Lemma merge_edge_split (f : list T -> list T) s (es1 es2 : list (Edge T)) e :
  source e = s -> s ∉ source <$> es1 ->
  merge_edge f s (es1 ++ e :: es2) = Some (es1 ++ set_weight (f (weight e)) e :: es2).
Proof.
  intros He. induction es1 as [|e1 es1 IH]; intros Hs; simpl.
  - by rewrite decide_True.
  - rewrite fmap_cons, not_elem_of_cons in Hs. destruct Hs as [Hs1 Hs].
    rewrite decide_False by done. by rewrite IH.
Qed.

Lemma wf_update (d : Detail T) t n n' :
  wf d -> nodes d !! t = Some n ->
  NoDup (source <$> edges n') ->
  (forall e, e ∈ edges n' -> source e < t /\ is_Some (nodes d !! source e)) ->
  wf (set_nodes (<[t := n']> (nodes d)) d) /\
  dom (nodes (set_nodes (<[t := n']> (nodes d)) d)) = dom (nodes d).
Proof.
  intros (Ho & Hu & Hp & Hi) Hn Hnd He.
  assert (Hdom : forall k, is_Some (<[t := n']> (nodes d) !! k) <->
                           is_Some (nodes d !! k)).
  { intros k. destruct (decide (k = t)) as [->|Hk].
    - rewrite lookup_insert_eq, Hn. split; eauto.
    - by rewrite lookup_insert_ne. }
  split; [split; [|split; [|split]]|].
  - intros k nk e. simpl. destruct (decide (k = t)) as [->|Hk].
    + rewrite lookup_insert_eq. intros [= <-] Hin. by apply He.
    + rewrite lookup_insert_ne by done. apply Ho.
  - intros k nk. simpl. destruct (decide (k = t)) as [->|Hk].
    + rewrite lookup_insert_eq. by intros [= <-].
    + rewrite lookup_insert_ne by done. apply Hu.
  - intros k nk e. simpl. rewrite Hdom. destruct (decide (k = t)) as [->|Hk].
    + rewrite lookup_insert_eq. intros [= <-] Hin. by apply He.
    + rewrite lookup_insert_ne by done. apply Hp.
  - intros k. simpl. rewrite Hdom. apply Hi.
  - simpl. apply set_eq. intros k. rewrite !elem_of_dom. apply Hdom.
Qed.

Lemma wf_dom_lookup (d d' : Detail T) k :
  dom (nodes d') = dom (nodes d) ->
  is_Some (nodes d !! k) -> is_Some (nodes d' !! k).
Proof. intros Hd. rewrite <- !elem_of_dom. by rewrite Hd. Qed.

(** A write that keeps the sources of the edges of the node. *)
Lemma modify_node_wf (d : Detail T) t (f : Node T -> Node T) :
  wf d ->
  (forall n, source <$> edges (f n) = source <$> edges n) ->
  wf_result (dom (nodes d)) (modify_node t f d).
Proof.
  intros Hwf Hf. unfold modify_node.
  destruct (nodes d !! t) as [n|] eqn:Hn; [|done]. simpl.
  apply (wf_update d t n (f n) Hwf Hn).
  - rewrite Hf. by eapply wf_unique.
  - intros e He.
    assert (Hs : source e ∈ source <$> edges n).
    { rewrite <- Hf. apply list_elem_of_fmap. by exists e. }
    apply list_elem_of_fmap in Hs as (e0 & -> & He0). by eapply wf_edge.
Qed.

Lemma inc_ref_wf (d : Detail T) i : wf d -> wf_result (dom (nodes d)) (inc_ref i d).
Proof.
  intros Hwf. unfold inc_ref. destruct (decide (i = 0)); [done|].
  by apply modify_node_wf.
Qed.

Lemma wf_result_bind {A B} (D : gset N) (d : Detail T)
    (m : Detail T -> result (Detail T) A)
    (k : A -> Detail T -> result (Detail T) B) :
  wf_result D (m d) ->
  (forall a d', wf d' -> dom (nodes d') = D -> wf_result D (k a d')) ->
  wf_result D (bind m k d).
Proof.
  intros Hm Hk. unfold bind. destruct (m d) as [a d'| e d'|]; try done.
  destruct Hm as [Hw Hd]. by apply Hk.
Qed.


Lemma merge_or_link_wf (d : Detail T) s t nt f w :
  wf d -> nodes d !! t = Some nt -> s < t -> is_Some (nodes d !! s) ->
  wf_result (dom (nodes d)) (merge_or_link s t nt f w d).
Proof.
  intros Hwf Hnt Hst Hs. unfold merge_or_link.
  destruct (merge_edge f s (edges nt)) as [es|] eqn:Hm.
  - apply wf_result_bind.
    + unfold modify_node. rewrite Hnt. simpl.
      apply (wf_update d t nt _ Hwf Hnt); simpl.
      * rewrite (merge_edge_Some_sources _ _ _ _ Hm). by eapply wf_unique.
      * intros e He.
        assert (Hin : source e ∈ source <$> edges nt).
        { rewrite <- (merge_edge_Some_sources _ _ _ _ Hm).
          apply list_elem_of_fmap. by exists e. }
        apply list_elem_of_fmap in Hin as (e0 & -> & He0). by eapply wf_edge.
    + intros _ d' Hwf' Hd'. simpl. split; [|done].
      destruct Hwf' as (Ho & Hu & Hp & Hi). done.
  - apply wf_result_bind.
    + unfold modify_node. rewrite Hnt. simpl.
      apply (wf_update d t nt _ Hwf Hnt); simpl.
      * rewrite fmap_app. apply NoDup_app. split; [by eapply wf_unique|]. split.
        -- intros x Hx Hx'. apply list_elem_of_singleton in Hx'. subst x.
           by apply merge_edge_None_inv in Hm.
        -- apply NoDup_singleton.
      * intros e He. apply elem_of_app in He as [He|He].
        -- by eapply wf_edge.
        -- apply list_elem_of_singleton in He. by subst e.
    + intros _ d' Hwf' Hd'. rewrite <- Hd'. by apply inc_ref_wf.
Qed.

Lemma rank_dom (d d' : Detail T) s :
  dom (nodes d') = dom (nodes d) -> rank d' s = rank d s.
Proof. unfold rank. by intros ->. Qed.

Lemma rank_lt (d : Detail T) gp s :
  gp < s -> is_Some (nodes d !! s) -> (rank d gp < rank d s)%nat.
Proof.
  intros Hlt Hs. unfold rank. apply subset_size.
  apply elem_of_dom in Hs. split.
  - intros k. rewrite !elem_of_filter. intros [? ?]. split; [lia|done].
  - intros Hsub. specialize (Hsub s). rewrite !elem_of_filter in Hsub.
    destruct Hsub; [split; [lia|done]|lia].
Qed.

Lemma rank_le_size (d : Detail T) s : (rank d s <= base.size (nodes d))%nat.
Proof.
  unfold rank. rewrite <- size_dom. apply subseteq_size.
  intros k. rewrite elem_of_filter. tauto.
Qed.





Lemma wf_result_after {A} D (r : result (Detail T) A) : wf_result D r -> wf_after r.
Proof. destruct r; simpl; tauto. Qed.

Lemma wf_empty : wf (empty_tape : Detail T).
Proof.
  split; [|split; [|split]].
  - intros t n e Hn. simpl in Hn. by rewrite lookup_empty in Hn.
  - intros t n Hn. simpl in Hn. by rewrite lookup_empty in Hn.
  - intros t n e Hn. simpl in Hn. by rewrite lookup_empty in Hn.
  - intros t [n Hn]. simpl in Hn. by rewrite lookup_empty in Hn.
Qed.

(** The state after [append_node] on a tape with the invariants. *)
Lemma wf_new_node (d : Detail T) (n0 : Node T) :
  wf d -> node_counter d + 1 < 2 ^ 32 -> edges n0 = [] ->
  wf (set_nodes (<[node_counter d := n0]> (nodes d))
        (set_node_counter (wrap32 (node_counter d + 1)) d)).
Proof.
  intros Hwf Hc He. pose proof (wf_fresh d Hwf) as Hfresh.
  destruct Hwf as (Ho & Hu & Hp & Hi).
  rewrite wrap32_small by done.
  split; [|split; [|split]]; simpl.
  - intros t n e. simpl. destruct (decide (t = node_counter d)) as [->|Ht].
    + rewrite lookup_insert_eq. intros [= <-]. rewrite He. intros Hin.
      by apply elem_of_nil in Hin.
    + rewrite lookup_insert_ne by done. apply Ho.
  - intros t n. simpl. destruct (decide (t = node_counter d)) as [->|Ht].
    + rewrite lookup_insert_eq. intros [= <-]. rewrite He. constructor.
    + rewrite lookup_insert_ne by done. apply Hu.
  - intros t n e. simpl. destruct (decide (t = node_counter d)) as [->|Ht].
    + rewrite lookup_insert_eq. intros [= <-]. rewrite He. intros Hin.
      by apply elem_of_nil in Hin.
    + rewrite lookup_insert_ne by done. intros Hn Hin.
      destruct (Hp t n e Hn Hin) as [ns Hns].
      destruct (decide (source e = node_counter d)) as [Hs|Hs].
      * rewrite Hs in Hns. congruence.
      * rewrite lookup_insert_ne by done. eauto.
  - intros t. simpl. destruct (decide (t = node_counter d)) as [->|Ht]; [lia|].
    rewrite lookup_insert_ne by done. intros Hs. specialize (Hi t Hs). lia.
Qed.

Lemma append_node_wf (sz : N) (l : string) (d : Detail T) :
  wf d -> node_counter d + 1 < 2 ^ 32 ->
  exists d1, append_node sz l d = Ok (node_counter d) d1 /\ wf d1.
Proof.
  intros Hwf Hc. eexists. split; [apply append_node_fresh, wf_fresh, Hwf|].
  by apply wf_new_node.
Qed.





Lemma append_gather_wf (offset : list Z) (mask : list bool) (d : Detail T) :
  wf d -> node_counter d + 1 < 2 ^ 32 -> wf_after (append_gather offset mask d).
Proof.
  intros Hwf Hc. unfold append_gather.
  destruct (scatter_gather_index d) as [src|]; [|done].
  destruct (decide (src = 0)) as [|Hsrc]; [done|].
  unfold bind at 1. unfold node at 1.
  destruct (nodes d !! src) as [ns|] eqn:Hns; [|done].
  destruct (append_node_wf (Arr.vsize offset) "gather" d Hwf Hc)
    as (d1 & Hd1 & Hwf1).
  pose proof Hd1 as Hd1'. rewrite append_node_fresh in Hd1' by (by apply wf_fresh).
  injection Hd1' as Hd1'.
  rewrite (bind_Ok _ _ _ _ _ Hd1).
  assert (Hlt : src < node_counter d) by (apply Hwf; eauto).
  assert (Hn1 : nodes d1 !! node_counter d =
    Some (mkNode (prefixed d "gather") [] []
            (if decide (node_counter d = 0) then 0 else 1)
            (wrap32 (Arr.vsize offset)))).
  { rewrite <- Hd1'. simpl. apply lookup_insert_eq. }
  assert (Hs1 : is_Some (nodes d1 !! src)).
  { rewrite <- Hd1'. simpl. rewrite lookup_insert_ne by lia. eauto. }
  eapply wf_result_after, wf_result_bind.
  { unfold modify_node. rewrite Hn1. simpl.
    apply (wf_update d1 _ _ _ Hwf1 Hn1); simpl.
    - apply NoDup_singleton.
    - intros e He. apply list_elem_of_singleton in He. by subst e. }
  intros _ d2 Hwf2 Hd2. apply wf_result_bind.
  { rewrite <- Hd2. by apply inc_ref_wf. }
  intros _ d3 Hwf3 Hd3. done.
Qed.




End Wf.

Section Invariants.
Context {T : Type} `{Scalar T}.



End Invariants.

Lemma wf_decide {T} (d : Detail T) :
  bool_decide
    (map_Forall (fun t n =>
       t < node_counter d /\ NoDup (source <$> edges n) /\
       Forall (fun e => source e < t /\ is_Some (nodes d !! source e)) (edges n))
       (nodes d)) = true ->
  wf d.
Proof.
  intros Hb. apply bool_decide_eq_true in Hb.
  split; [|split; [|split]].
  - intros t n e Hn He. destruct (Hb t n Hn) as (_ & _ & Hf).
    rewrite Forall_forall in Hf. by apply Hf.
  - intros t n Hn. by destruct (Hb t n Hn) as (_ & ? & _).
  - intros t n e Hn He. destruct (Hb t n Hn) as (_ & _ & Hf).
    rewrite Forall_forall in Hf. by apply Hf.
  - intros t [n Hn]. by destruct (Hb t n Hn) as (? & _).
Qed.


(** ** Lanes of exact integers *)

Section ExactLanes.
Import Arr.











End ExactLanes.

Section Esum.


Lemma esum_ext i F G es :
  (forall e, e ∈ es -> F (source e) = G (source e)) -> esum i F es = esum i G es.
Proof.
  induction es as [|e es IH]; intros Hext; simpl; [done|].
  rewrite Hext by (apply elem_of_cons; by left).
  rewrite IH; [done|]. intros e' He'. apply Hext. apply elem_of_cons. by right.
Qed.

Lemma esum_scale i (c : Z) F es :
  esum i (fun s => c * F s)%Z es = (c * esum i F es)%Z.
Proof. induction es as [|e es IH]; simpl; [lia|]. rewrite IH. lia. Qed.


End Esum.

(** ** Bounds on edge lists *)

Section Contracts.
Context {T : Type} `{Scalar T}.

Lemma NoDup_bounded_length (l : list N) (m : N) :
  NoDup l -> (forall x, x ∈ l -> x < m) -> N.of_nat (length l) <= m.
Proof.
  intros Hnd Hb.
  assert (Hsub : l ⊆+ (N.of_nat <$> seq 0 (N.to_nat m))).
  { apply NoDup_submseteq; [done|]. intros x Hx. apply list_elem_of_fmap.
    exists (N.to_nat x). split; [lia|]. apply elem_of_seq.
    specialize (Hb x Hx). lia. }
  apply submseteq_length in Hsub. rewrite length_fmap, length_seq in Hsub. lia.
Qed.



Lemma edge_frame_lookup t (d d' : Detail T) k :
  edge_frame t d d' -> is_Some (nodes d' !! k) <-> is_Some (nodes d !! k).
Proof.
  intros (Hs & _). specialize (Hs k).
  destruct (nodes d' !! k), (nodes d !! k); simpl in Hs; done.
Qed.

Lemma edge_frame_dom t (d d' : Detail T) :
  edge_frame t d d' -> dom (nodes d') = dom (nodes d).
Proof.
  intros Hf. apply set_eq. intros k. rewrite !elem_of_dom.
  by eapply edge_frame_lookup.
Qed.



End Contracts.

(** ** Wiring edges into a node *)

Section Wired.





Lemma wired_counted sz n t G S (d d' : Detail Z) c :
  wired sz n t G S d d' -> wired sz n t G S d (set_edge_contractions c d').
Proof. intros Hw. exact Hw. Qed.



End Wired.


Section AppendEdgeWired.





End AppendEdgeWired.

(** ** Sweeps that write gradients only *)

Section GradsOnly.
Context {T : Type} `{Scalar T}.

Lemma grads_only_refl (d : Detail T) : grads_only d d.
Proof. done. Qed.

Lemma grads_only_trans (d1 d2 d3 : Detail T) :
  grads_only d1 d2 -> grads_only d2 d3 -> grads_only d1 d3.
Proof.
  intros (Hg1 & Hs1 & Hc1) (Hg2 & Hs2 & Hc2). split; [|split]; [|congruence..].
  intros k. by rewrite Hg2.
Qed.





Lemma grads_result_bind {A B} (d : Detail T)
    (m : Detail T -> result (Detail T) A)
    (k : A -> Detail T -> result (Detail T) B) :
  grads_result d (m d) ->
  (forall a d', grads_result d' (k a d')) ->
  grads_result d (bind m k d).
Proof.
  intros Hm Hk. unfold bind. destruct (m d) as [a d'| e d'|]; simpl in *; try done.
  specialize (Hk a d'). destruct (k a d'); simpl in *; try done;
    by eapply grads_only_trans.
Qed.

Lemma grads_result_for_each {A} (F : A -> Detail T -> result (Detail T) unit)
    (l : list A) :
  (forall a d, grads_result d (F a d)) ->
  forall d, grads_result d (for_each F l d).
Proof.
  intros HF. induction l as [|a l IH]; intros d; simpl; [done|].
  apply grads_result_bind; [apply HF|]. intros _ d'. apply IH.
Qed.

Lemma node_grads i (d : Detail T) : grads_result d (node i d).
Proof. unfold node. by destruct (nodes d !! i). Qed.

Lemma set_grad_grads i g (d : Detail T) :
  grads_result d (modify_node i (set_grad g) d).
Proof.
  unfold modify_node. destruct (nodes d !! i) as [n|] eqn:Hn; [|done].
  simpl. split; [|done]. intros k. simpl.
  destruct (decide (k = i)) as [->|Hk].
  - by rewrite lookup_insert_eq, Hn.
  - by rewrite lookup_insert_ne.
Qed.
---
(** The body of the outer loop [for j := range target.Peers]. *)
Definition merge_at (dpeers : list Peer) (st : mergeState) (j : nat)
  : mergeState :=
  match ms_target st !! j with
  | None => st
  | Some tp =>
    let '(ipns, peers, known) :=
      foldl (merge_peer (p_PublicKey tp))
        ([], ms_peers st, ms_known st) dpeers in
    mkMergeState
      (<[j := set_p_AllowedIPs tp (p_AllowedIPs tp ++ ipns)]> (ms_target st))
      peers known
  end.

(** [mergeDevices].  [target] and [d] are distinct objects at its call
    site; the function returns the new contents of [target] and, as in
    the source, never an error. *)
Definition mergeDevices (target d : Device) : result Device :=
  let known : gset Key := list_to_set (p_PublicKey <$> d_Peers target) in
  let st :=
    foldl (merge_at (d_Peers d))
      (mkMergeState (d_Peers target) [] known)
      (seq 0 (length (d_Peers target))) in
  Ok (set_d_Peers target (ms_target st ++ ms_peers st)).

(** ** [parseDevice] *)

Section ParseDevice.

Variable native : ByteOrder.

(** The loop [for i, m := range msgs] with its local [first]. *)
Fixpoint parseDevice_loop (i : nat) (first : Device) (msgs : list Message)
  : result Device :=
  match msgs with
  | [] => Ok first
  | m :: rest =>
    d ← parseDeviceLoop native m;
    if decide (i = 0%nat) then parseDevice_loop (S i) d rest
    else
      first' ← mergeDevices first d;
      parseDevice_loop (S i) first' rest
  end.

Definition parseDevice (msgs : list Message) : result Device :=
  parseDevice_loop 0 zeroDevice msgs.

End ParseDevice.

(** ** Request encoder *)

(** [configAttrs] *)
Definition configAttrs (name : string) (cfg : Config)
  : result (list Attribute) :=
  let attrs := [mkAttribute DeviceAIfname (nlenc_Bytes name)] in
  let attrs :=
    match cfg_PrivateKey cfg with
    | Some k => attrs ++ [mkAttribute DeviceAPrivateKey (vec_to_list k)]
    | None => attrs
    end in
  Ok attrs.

• _PROMPT_: Throughout the material above, find lines holding the word "Section", then copy them.

• _WRITTEN RESPONSE_:
Section Invariants.
Section ExactLanes.
Section Esum.
Section Contracts.
Section Wired.
Section AppendEdgeWired.
Section GradsOnly.
Section ParseDevice.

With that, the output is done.